We Need More Competition in Government

Arnold Kling and Scott Sumner both advocate a return to decentralization and federalism-based policies. I particularily like this paragraph from Kling:

I would like to see more experiments and more variety. Instead of having a big national contest over what health care system, why not try single-payer in one part of the country and radical deregulation in another? Switzerland, which is about the size of Maryland, has different health care systems in each of its 20-odd cantons, which are about the size of Maryland counties. Surely it must be possible to try different health care approaches in Texas and Massachusetts.

I do not see what is unreasonable about this. One may say that this would lead to potentially devastating situations in states that took a more decentralized approach, but even if this were true, those peoples could move to a state that offered a more centralized approach if they felt that would benefit them.

Also, Sumner implies that comparing the United States to smaller, far less diverse and complex countries like Denmark and Switzerland is a mistake. I think it is safe to say that it gets exponentially more difficult to centrally plan for a country as it gets larger. Thus, the argument that the US should centrally plan health care because smaller countries do it effectively is a backwards statement. We shouldn't centrally plan precisely because these smaller, less complex nations are competent at it.


UPDATE: Here is Reason's Peter Suderman's take on Kling's post:

I'm obviously wary of socializing medical payment, even at the state or local level. But given the opportunity to see single payer compete against a genuinely deregulated market, I'm pretty sure I'd bite. And I suspect a lot of single payer supporters would too. But that sort of political competition isn't in the cards. Instead we're stuck with a broken, compromised system in which neither side gets what they want: On one hand, the government controls nearly half of all medical spending, but failures get blamed on the free market. On the other hand, those who want to sweep away the current system and socialize medical insurance get stuck with messy legislative compromises larded with handouts for special interests. You could make the Beltway centrist's case that this is a good thing—that political systems shouldn't cater to extremes. But in this instance, we've got a system that's catering to almost no one [emphasis mine -ed.] And in the meantime, we're stifling innovation and experimentation on both ends of the political spectrum.

Constitutional or Not?

Steve Chapman writes about whether current health care legislation is constitutional or not. From the article:

“Never in the history of the United States has the federal government ever required someone to engage in an economic activity with a private party,” Georgetown University law professor Randy Barnett has said. If the Supreme Court goes along, he said, “there’s pretty much nothing Congress can’t do.”

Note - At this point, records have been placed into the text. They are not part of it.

(** What [hash256rlp] writes for entries under a common path is the node of the entries. *)
Lemma hash256rlp_item fuel : forall l p rlp, entries_ok l -> Forall (fun e => (length e.1 < fuel)%nat) l -> Forall (fun e => bsize p + bsize e.1 < 2 ^ 32 - 1) l -> (0 < fuel)%nat ->
  hash256rlp sha3 fuel (under p l) (bsize p) rlp = stream_item rlp (node sha3 fuel l).
Proof using sha3_size.
  induction fuel as [|fuel IH]; intros l p rlp Hl Hf Hb H0; [lia|]. destruct l as [|[k v] rest]; [done|]. pose proof Hl as [_ [(Hk & _) _]%Forall_cons]. cbn [fst] in Hk.
  destruct rest as [|e rest].
  - cbn [under map hash256rlp node fst snd]. rewrite <- (appendList_items rlp [Data (path_bytes true k); Data v] 2 eq_refl). destruct (appendList rlp 2) as [s| |]; [|done..]. cbn [rbind].
    pose proof (hexPrefixEncode_path p k [] true Hk) as Hh. rewrite app_nil_r, <- bsize_app in Hh. rewrite Hh. cbn [rbind rfold]. change (append s (path_bytes true k) false) with (stream_item s (Data (path_bytes true k))).
    destruct (stream_item s (Data (path_bytes true k))) as [s'| |]; [|done..]. cbn [rbind]. by rewrite rbind_ok.
  - set (r := e :: rest) in *. set (l := (k, v) :: r) in *. assert (exists y ys, under p r = y :: ys) as (y & ys & Ey) by (unfold r; cbn; by eexists _, _).
    assert (hash256rlp sha3 (S fuel) (under p l) (bsize p) rlp =
      (let aux := fun s preLen rlp => let* r := hash256rlp sha3 fuel s preLen newRLPStream in let* out := stream_out r in if bsize out <? 32 then appendRaw rlp out 1 else append rlp (sha3 out) false in
       let sharedPre := shared_pre (p ++ k) (bsize p) (2 ^ 32 - 1) (under p r) in
       if bsize p <? sharedPre then
         let* rlp := appendList rlp 2 in let* h := hexPrefixEncode (p ++ k) false (bsize p) sharedPre in let* rlp := append rlp h false in aux (under p l) sharedPre rlp
       else
         let* rlp := appendList rlp 17 in let b := if bsize p =? bsize (p ++ k) then under p r else under p l in
         let* (rlp, _) := rfold (fun '(rlp, b) i => let* (g, n) := same_nibble i (bsize p) b in let* rlp := (match g with [] => append rlp [] false | _ => aux g (bsize p + 1) rlp end) in Ok (rlp, n)) (seqZ 0 16) (rlp, b) in
         append rlp (if bsize p =? bsize (p ++ k) then v else []) false)) as ->.
    { unfold l, r. cbn [under map fst snd hash256rlp]. reflexivity. }
    cbv zeta. pose proof Hb as [Hb1 _]%Forall_cons. cbn [fst] in Hb1. rewrite shared_pre_lcp by done. destruct (lcp_under k v r) as (l' & El' & Est). fold l in El', Est. destruct (strip_ok k v r Hl) as (Hso & Hnib & _).
    pose proof (node_many sha3 fuel k v e rest) as Hnode. cbv zeta in Hnode. fold r in Hnode. fold l in Hnode. rewrite Hnode. pose proof (bsize_nonneg p) as Hp0. destruct (lcp k r) as [|x q] eqn:Eq.
    + change (bsize []) with 0. rewrite Z.add_0_r, Z.ltb_irrefl. rewrite <- (appendList_items rlp (map (fun i => ref sha3 fuel (group i l)) (seqZ 0 16) ++ [Data (value_here l)]) 17)
        by (rewrite length_app, length_map, length_seqZ; done).
      destruct (appendList rlp 17) as [s| |]; [|done..]. cbn [rbind]. pose proof (branch_groups l Hl) as Eb. 
      assert ((if bsize p =? bsize (p ++ k) then under p r else under p l) = under p (flat_map (fun j => under [j] (group j l)) (seqZ 0 16)) /\ (if bsize p =? bsize (p ++ k) then v else []) = value_here l) as [-> ->].
      { rewrite bsize_app. destruct k as [|y0 k0].
        - change (bsize []) with 0. rewrite Z.add_0_r, Z.eqb_refl. split; [|done]. unfold l in Eb at 1. cbn [here app] in Eb. injection Eb as Eb. f_equal. exact Eb.
        - rewrite bsize_cons. pose proof (bsize_nonneg k0). destruct (Z.eqb_spec (bsize p) (bsize p + (1 + bsize k0))); [lia|]. split; [|done]. f_equal. exact Eb. }
      pose proof (branch_loop (fun s preLen rlp => let* r := hash256rlp sha3 fuel s preLen newRLPStream in let* out := stream_out r in if bsize out <? 32 then appendRaw rlp out 1 else append rlp (sha3 out) false)
        (ref sha3 fuel) p (fun j => group j l) 16 0 s eq_refl) as HB. change (Z.of_nat 16) with 16 in HB. rewrite HB.
      * assert (forall its, rfold stream_item (its ++ [Data (value_here l)]) s = let* s := rfold stream_item its s in stream_item s (Data (value_here l))) as ->.
        { intros its. revert s HB. clear. intros s _. revert s. induction its as [|it its IH]; intros s; cbn [app rfold]; [by rewrite rbind_ok|]. destruct (stream_item s it) as [s'| |]; [|done..]. cbn [rbind]. apply IH. }
        destruct (rfold stream_item _ s) as [s'| |]; [|done..]. done.
      * intros j rr Hj Hne. rewrite <- under_app. replace (bsize p + 1) with (bsize (p ++ [j])) by (rewrite bsize_app; done).
        assert (entries_ok (group j l)) as Hg by (apply group_ok; [done|lia]). assert (Forall (fun e => (length e.1 < fuel)%nat) (group j l)) as Hgf by (by apply group_length).
        apply aux_item; [done|done|]. intros r0. apply IH; [done|done| |].
        -- clear -Hb. induction l as [|[k0 v0] l0 IHl]; [constructor|]. apply Forall_cons in Hb as [Hb1 Hb2]. cbn [group omap list_omap fst snd] in *. destruct k0 as [|z k0]; [by apply IHl|]. destruct (z =? j); [|by apply IHl].
           apply List.Forall_cons; [cbn [fst]; rewrite bsize_app, bsize_cons in *; change (bsize []) with 0; cbn [fst] in Hb1; lia|by apply IHl].
        -- destruct (group j l) as [|e0 g0]; [done|]. apply Forall_inv in Hgf. lia.
    + rewrite bsize_cons. pose proof (bsize_nonneg q). destruct (Z.ltb_spec (bsize p) (bsize p + (1 + bsize q))); [|lia]. rewrite <- (appendList_items rlp [Data (path_bytes false (x :: q)); ref sha3 fuel (strip (length (x :: q)) l)] 2 eq_refl).
      destruct (appendList rlp 2) as [s| |]; [|done..]. cbn [rbind]. rewrite Est. destruct l' as [|[k0 v0] l'']; [done|]. cbn [under map fst snd] in El'. unfold l in El'. injection El' as Ek Ev Er.
      assert (1 + bsize q = bsize (x :: q)) as Hxq by (by rewrite bsize_cons). rewrite Ek, Hxq. cbn [app]. change (x :: q ++ k0) with ((x :: q) ++ k0). rewrite hexPrefixEncode_path by done. cbn [rbind rfold]. change (append s (path_bytes false (x :: q)) false) with (stream_item s (Data (path_bytes false (x :: q)))).
      destruct (stream_item s (Data (path_bytes false (x :: q)))) as [s'| |]; [|done..]. cbn [rbind]. rewrite rbind_ok. fold l in Hso. rewrite Est in Hso.
      assert (l = under (x :: q) ((k0, v0) :: l'')) as El by (unfold l; cbn [under map fst snd]; by rewrite Ek, Ev, Er).
      rewrite El, <- under_app, <- bsize_app. apply aux_item; [done|done|]. intros r0. rewrite El in Hf, Hb. unfold under in Hf, Hb. apply Forall_map in Hf. apply Forall_map in Hb. apply IH; [done| | |].
      * eapply Forall_impl; [exact Hf|]. intros [k1 v1] Hk1. cbn [fst] in *. rewrite length_app in Hk1. simpl in Hk1. lia.
      * eapply Forall_impl; [exact Hb|]. intros [k1 v1] Hk1. cbn [fst] in *. rewrite bsize_app in *. lia.
      * apply Forall_inv in Hf. cbn [fst] in Hf. rewrite length_app in Hf. simpl in Hf. lia.
Qed.
End refinement.

(** ** The root determines the map *)

Lemma nibble_pairs_inj n : forall a b, (length a <= n)%nat -> nibbles_ok a -> nibbles_ok b -> Nat.even (length a) = true -> Nat.even (length b) = true -> nibble_pairs a = nibble_pairs b -> a = b.
Proof.
  induction n as [|n IH]; intros a b Hn Ha Hb Ea Eb H.
  - destruct a; [|simpl in Hn; lia]. destruct b as [|y [|y' b]]; done.
  - destruct a as [|x [|x' a]], b as [|y [|y' b]]; try done. cbn [nibble_pairs] in H. injection H as H1 H2. apply Forall_cons in Ha as [Hx [Hx' Ha]%Forall_cons]. apply Forall_cons in Hb as [Hy [Hy' Hb]%Forall_cons].
    unfold wrap, modulus in H1. rewrite !Z.mod_small in H1 by lia. assert (x = y /\ x' = y') as [-> ->] by lia. f_equal. f_equal. apply IH; [simpl in Hn; lia|done..].
Qed.

Lemma path_bytes_inj leaf leaf' k k' : nibbles_ok k -> nibbles_ok k' -> path_bytes leaf k = path_bytes leaf' k' -> leaf = leaf' /\ k = k'.
Proof.
  intros Hk Hk'. unfold path_bytes. destruct (Nat.even (length k)) eqn:E, (Nat.even (length k')) eqn:E'.
  - intros [= H1 H2]. split; [by destruct leaf, leaf'|]. by apply (nibble_pairs_inj (length k)).
  - destruct k' as [|x k']; [done|]. apply Forall_cons in Hk' as [Hx _]. intros [= H1 _]. destruct leaf, leaf'; lia.
  - destruct k as [|x k]; [done|]. apply Forall_cons in Hk as [Hx _]. intros [= H1 _]. destruct leaf, leaf'; lia.
  - destruct k as [|x k]; [done|]. destruct k' as [|x' k']; [done|]. apply Forall_cons in Hk as [Hx Hk]. apply Forall_cons in Hk' as [Hx' Hk']. intros [= H1 H2].
    assert (leaf = leaf' /\ x = x') as [-> ->] by (destruct leaf, leaf'; split; lia || done). split; [done|]. f_equal. cbn [length] in E, E'. rewrite Nat.even_succ, <- Nat.negb_even in E, E'.
    apply negb_false_iff in E, E'. by apply (nibble_pairs_inj (length k)).
Qed.

Section injective.
Variable sha3 : bytes -> bytes.
Hypothesis sha3_size : forall d, length (sha3 d) = 32%nat /\ bytes_ok (sha3 d).

(** The encodings of the nodes of a trie, some of which are hashed. *)
Fixpoint hashed (fuel : nat) (l : list entry) : list bytes :=
  encode (node sha3 fuel l) ::
  match fuel, l with
  | S fuel, (k, v) :: (_ :: _) as rest =>
      match lcp k rest with [] => flat_map (fun i => hashed fuel (group i l)) (seqZ 0 16) | p => hashed fuel (strip (length p) l) end
  | _, _ => []
  end.

Definition no_collision (l l' : list bytes) : Prop := forall x y, x ∈ l -> y ∈ l' -> sha3 x = sha3 y -> x = y.

Lemma no_collision_sub l l' m m' : no_collision l l' -> (forall x, x ∈ m -> x ∈ l) -> (forall x, x ∈ m' -> x ∈ l') -> no_collision m m'.
Proof. intros H Hm Hm' x y Hx Hy. apply H; auto. Qed.

Lemma hashed_node fuel l : encode (node sha3 fuel l) ∈ hashed fuel l.
Proof. destruct fuel; cbn [hashed]; by left. Qed.

Definition values_ok (l : list entry) : Prop := Forall (fun e => e.2 <> []) l.

Lemma node_list fuel l : l <> [] -> (0 < fuel)%nat -> exists its, node sha3 fuel l = Items its.
Proof.
  intros Hl Hf. destruct fuel as [|fuel]; [lia|]. destruct l as [|[k v] [|e rest]]; [done|by eexists|]. rewrite node_many. destruct (lcp k (e :: rest)); by eexists.
Qed.

Lemma ref_inj fuel l l' : entries_ok l -> entries_ok l' -> (l <> [] -> 0 < fuel)%nat -> (l' <> [] -> 0 < fuel)%nat -> no_collision (hashed fuel l) (hashed fuel l') ->
  ref sha3 fuel l = ref sha3 fuel l' -> (l = [] /\ l' = []) \/ (l <> [] /\ l' <> [] /\ node sha3 fuel l = node sha3 fuel l').
Proof using sha3_size.
  intros Hl Hl' Hf Hf' Hc. unfold ref. destruct (decide (l = [])) as [->|Hne], (decide (l' = [])) as [->|Hne']; [by left|..].
  - destruct l' as [|e' l']; [done|]. destruct (node_list fuel (e' :: l') Hne' (Hf' Hne')) as [its E]. rewrite E. unfold ref_of. destruct (_ <? 32); [done|]. intros H. apply (f_equal (fun i => match i with Data d => length d | _ => 0%nat end)) in H. by rewrite (proj1 (sha3_size _)) in H.
  - destruct l as [|e l]; [done|]. destruct (node_list fuel (e :: l) Hne (Hf Hne)) as [its E]. rewrite E. unfold ref_of. destruct (_ <? 32); [done|]. intros H. apply (f_equal (fun i => match i with Data d => length d | _ => 0%nat end)) in H. by rewrite (proj1 (sha3_size _)) in H.
  - intros H. right. split_and!; [done|done|]. destruct (node_list fuel l Hne (Hf Hne)) as [its E], (node_list fuel l' Hne' (Hf' Hne')) as [its' E'].
    assert (ref_of sha3 (node sha3 fuel l) = ref_of sha3 (node sha3 fuel l')) as H' by (by destruct l, l'). clear H. pose proof (hashed_node fuel l) as Hin. pose proof (hashed_node fuel l') as Hin'.
    destruct (node_small sha3 sha3_size fuel l Hl) as [Hs _], (node_small sha3 sha3_size fuel l' Hl') as [Hs' _]. unfold ref_of in H'. rewrite E, E' in *.
    destruct (_ <? 32), (_ <? 32); [done..|]. apply (f_equal (fun i => match i with Data d => d | _ => [] end)) in H'. cbv beta iota in H'. apply encode_inj; [done|done|]. by apply Hc.
Qed.

Lemma group_values j l : values_ok l -> values_ok (group j l).
Proof. induction 1 as [|[k v] l Hv _ IH]; [constructor|]. cbn [group omap list_omap fst snd]. destruct k as [|x k]; [done|]. destruct (x =? j); [|done]. apply List.Forall_cons; [exact Hv|exact IH]. Qed.

Lemma here_value l : entries_ok l -> values_ok l -> here l = match value_here l with [] => [] | v => [([], v)] end.
Proof. intros _ Hv. destruct l as [|[[|x k] v] l]; [done| |done]. apply Forall_inv in Hv. cbn [here value_here snd] in *. by destruct v. Qed.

George Will offers his thoughts here.

The only argument I've heard so far is the ICC, but I think that is a major stretch.

All In and Out?

Russell Roberts:

The real implication of Brown’s victory isn’t that the Republicans can now stop the Democrats. It’s the informational signal it sends to current Senators that they have over-reached. A lot. When a Republican wins an election to replace Ted Kennedy whose signature issue was health care in perhaps the most liberal state in the country, and he wins running against ObamaCare and as a real Republican not some Republican Lite for Massachusetts, it’s a wake-up call of enormous proportions.

It seems fairly obvious to me at this point that Obama and Co. have vastly overplayed their hand. US Senators, Representatives and even the White House are going to react to this in a way that is going to make true-blue liberals furious. But whether good or bad, right or wrong, it seems thats what the doctor has ordered.

The State of the Union is going to be fascinating.

Logic Trumps Politics. As Usual.

Don Boudreaux asks a wonderful question of Nancy Pelosi:

Reacting to Republican Scott Brown’s election to the U.S. Senate seat once held by Massachusetts’s Ted Kennedy, House Speaker Nancy Pelosi said that “Massachusetts has health care… The rest of the country would like to have that too. So we don’t say a state that already has health care should determine whether the rest of the country should” (“Gut-Check for Obama and Dems on Health Care,” Jan. 20).

Questions for Ms. Pelosi. If the citizens of Massachusetts are able, without any further legislation from Congress, to foist on themselves the kind of government-directed health-care that Ms. Pelosi alleges the rest of the country desires, what’s stopping people across America from doing in each of their states what the people of Massachusetts have already done in that state? Why does Congress have to act at all?

Sincerely,

Donald J. Boudreaux

I would love to hear her answer.

New Feature: Episodes of Skepticism

I would like to introduce a new feature here at Non Incautus where we take skeptical views of conventional wisdom. Here are some topics I hope to broach in the future:

Are borders obsolete?

Should performance-enhancing drugs be allowed in professional sports?

Are anti-trust laws self-defeating?

I do not hold any definitive opinions on these topics, only feel skeptical about their traditional answers. I think this will make for some interesting conversation.